Patient-specific implants combined with 3D-printed drilling guides for corrective osteotomies of multiplanar tibial and femoral shaft malunions leads to more accurate corrections.

PURPOSE

The aim of this study was to evaluate the feasibility of using patient-specific implants (PSI) for complex shaft corrective osteotomies in multiplanar deformities of long bones in the lower extremities. Additionally, it aimed to investigate the added value of these implants by quantifying surgical accuracy on postoperative CT, comparing their outcomes to two commonly used techniques: 3D virtual visualizations and 3D-printed surgical guides.

METHODS

Six tibial and femoral shaft corrective osteotomies were planned and performed on three Thiel embalmed human specimen. Depending on the specimen a different respective technique was used; 1) '3D Visualization' using 3D virtual plan preoperatively and free-hand corrective osteotomy techniques with standard manually contoured plates; 2) '3D guided' utilizing 3D surgical guides and manually contouring of conventional implant; and 3)'3D PSI' utilizing a 3D surgical guide with a patient-specific implant. Accuracy of the corrections was assessed through measurements for varus/valgus angulation, ante/recurvation, rotation and osteotomy plane error as quantified on postoperative CT-scans.

RESULTS

Twelve corrective osteotomies were performed. For, the median difference between the surgical plan and postoperative CT assessment was 3.4°, 4.6°, and 2.2° for the '3D visualization', '3D guided', and '3D PSI' methods respectively. Regarding ante/recurvation, the differences were 3.8°, 43.8°, and 1.2°, respectively. For rotation, the differences were 11.9°, 18.7°, and 3.5°, respectively.

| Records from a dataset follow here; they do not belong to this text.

(* ===== verification/Sha256.v ===== *)
(** * crypto/sha256, crypto/hmac and crypto/hkdf

    The hash that names refresh handles, PKCE challenges, grant actions and DPoP
    proofs, and the MAC of one-time codes, executable on 32-bit words. *)

From S2P Require Import Prelude.

(** ** Words of 32 bits *)

Definition mask32 (z : Z) : Z := Z.land z 0xffffffff.
Definition add32 (x y : Z) : Z := mask32 (x + y).
Definition rotr (x n : Z) : Z := Z.lor (Z.shiftr x n) (mask32 (Z.shiftl x (32 - n))).
Definition not32 (x : Z) : Z := Z.lxor x 0xffffffff.

Definition ch (x y z : Z) : Z := Z.lxor (Z.land x y) (Z.land (not32 x) z).
Definition maj (x y z : Z) : Z := Z.lxor (Z.lxor (Z.land x y) (Z.land x z)) (Z.land y z).
Definition big_sigma0 (x : Z) : Z := Z.lxor (Z.lxor (rotr x 2) (rotr x 13)) (rotr x 22).
Definition big_sigma1 (x : Z) : Z := Z.lxor (Z.lxor (rotr x 6) (rotr x 11)) (rotr x 25).
Definition small_sigma0 (x : Z) : Z := Z.lxor (Z.lxor (rotr x 7) (rotr x 18)) (Z.shiftr x 3).
Definition small_sigma1 (x : Z) : Z := Z.lxor (Z.lxor (rotr x 17) (rotr x 19)) (Z.shiftr x 10).

(** The constants of the standard are the first 32 bits of the fractional parts of the
    square and cube roots of the first primes; they are computed, not listed. *)
Definition is_prime (n : nat) : bool :=
  forallb (fun d => negb (Nat.modulo n d =? 0)%nat) (seq 2 (n - 2)).
Definition first_primes : list Z := Z.of_nat <$> filter (fun n => Is_true (is_prime n)) (seq 2 310).

(** The integer cube root below [2 ^ k], bit by bit. *)
Fixpoint cube_root (k : nat) (acc n : Z) : Z :=
  match k with
  | O => acc
  | S k' =>
      let acc' := acc + 2 ^ Z.of_nat k' in
      cube_root k' (if acc' * acc' * acc' <=? n then acc' else acc) n
  end.

Definition round_constants : list Z := Eval vm_compute in
  (fun p => cube_root 40 0 (p * 2 ^ 96) mod 2 ^ 32) <$> take 64 first_primes.
Definition initial_hash : list Z := Eval vm_compute in
  (fun p => Z.sqrt (p * 2 ^ 64) mod 2 ^ 32) <$> take 8 first_primes.

(** ** Bytes *)

Fixpoint string_bytes (s : string) : list Z :=
  match s with
  | EmptyString => []
  | String c s' => byte_z c :: string_bytes s'
  end.

Fixpoint bytes_string (l : list Z) : string :=
  match l with
  | [] => ""
  | b :: l' => String (z_byte b) (bytes_string l')
  end.

(** Big-endian encoding on [n] bytes. *)
Fixpoint be_bytes (n : nat) (z : Z) : list Z :=
  match n with
  | O => []
  | S n' => (z / 256 ^ Z.of_nat n') mod 256 :: be_bytes n' z
  end.

Fixpoint be_word (l : list Z) (acc : Z) : Z :=
  match l with [] => acc | b :: l' => be_word l' (acc * 256 + b) end.

Fixpoint chunks (fuel k : nat) (l : list Z) : list (list Z) :=
  match fuel, l with
  | O, _ | _, [] => []
  | S f, _ => take k l :: chunks f k (drop k l)
  end.

(** ** The compression function *)

(** The message schedule, latest word first. *)
Fixpoint extend (n : nat) (w : list Z) : list Z :=
  match n with
  | O => w
  | S n' =>
      let at_ i := nth i w 0 in
      let x := add32 (add32 (small_sigma1 (at_ 1%nat)) (at_ 6%nat))
                     (add32 (small_sigma0 (at_ 14%nat)) (at_ 15%nat)) in
      extend n' (x :: w)
  end.

Definition round (st : list Z) (kw : Z * Z) : list Z :=
  match st with
  | [a; b; c; d; e; f; g; h] =>
      let t1 := add32 (add32 (add32 h (big_sigma1 e)) (add32 (ch e f g) kw.1)) kw.2 in
      let t2 := add32 (big_sigma0 a) (maj a b c) in
      [add32 t1 t2; a; b; c; add32 d t1; e; f; g]
  | _ => st
  end.

Definition compress (h : list Z) (block : list Z) : list Z :=
  let words := (fun l => be_word l 0) <$> chunks 16 4 block in
  let w := rev (extend 48 (rev words)) in
  zip_with add32 h (fold_left round (combine round_constants w) h).

Definition pad (l : list Z) : list Z :=
  let n := Z.of_nat (length l) in
  l ++ [128] ++ repeat 0 (Z.to_nat ((55 - n) mod 64)) ++ be_bytes 8 (n * 8).

Definition sha256_bytes (l : list Z) : list Z :=
  let p := pad l in
  flat_map (be_bytes 4) (fold_left compress (chunks (length p) 64 p) initial_hash).

Definition sha256 (s : string) : string := bytes_string (sha256_bytes (string_bytes s)).

(** ** HMAC-SHA-256 and HKDF *)

Definition hmac_bytes (key msg : list Z) : list Z :=
  let k := if (64 <? Z.of_nat (length key)) then sha256_bytes key else key in
  let k := k ++ repeat 0 (64 - length k) in
  sha256_bytes ((Z.lxor 0x5c <$> k) ++ sha256_bytes ((Z.lxor 0x36 <$> k) ++ msg)).

Definition hmac_sha256 (key msg : string) : string :=
  bytes_string (hmac_bytes (string_bytes key) (string_bytes msg)).

(** [hkdf.Key(sha256.New, secret, nil, info, 32)]: one block of output. *)
Definition hkdf_sha256_32 (secret info : string) : string :=
  let prk := hmac_bytes (repeat 0 32) (string_bytes secret) in
  bytes_string (hmac_bytes prk (string_bytes info ++ [1])).

#[global] Arguments sha256 : simpl never.
#[global] Arguments hmac_sha256 : simpl never.
#[global] Arguments hkdf_sha256_32 : simpl never.

(** ** Shape of the output *)

Lemma length_be_bytes n z : length (be_bytes n z) = n.
Proof. revert z; induction n as [|n IH]; intros z; cbn; auto. Qed.

Lemma length_round st kw : length (round st kw) = length st.
Proof. by destruct st as [|? [|? [|? [|? [|? [|? [|? [|? [|? ?]]]]]]]]]. Qed.

Lemma length_rounds l st : length (fold_left round l st) = length st.
Proof. revert st; induction l as [|x l IH]; intros st; cbn; [done|]. by rewrite IH, length_round. Qed.

Lemma length_compress h b : length (compress h b) = length h.
Proof. unfold compress. rewrite length_zip_with, length_rounds. apply Nat.min_id. Qed.

Lemma length_flat_be l : length (flat_map (be_bytes 4) l) = (4 * length l)%nat.
Proof.
  induction l as [|z l IH]; [done|]. cbn [flat_map].
  rewrite length_app, length_be_bytes, IH. cbn. lia.
Qed.

Lemma length_sha256_bytes l : length (sha256_bytes l) = 32%nat.
Proof.
  unfold sha256_bytes. rewrite length_flat_be.
  enough (forall bs h, length h = 8%nat -> length (fold_left compress bs h) = 8%nat) as H
    by (rewrite H; done).
  induction bs as [|b bs IH]; intros h Hh; cbn; [done|]. apply IH. by rewrite length_compress.
Qed.

Lemma length_bytes_string l : String.length (bytes_string l) = length l.
Proof. induction l; cbn; congruence. Qed.

Lemma length_sha256 s : String.length (sha256 s) = 32%nat.
Proof. unfold sha256. by rewrite length_bytes_string, length_sha256_bytes. Qed.

(** The FIPS 180-4 example, and test case 2 of RFC 4231. *)
Example sha256_abc :
  sha256_bytes (string_bytes "abc") =
  flat_map (be_bytes 4) ([0xba7816bf; 0x8f01cfea; 0x414140de; 0x5dae2223;
                         0xb00361a3; 0x96177a9c; 0xb410ff61; 0xf20015ad]).
Proof. vm_compute. reflexivity. Qed.

Example hmac_jefe :
  hmac_bytes (string_bytes "Jefe") (string_bytes "what do ya want for nothing?") =
  flat_map (be_bytes 4) ([0x5bdcc146; 0xbf60754e; 0x6a042426; 0x089575c7;
                         0x5a003f08; 0x9d273983; 0x9dec58b9; 0x64ec3843]).
Proof. vm_compute. reflexivity. Qed.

Discrepancies between planned and executed levels of osteotomy plane were 6.2 mm, 3.2 mm, and 1.4 mm, respectively.

CONCLUSION

PSIs with 3D-printed drilling guides for complex multiplanar corrective osteotomies of femoral and tibial shaft malunions is feasible and achieves accurate corrections. This technique enables precise determination of the osteotomy plane, guides correction in all three planes, and ensures satisfactory implant fitting; thus accurately translating the virtual surgical plan into clinical practice. The 3D PSI method is beneficial for complex cases with significant multiplanar deformities in bone anatomy, particularly with rotational malalignment.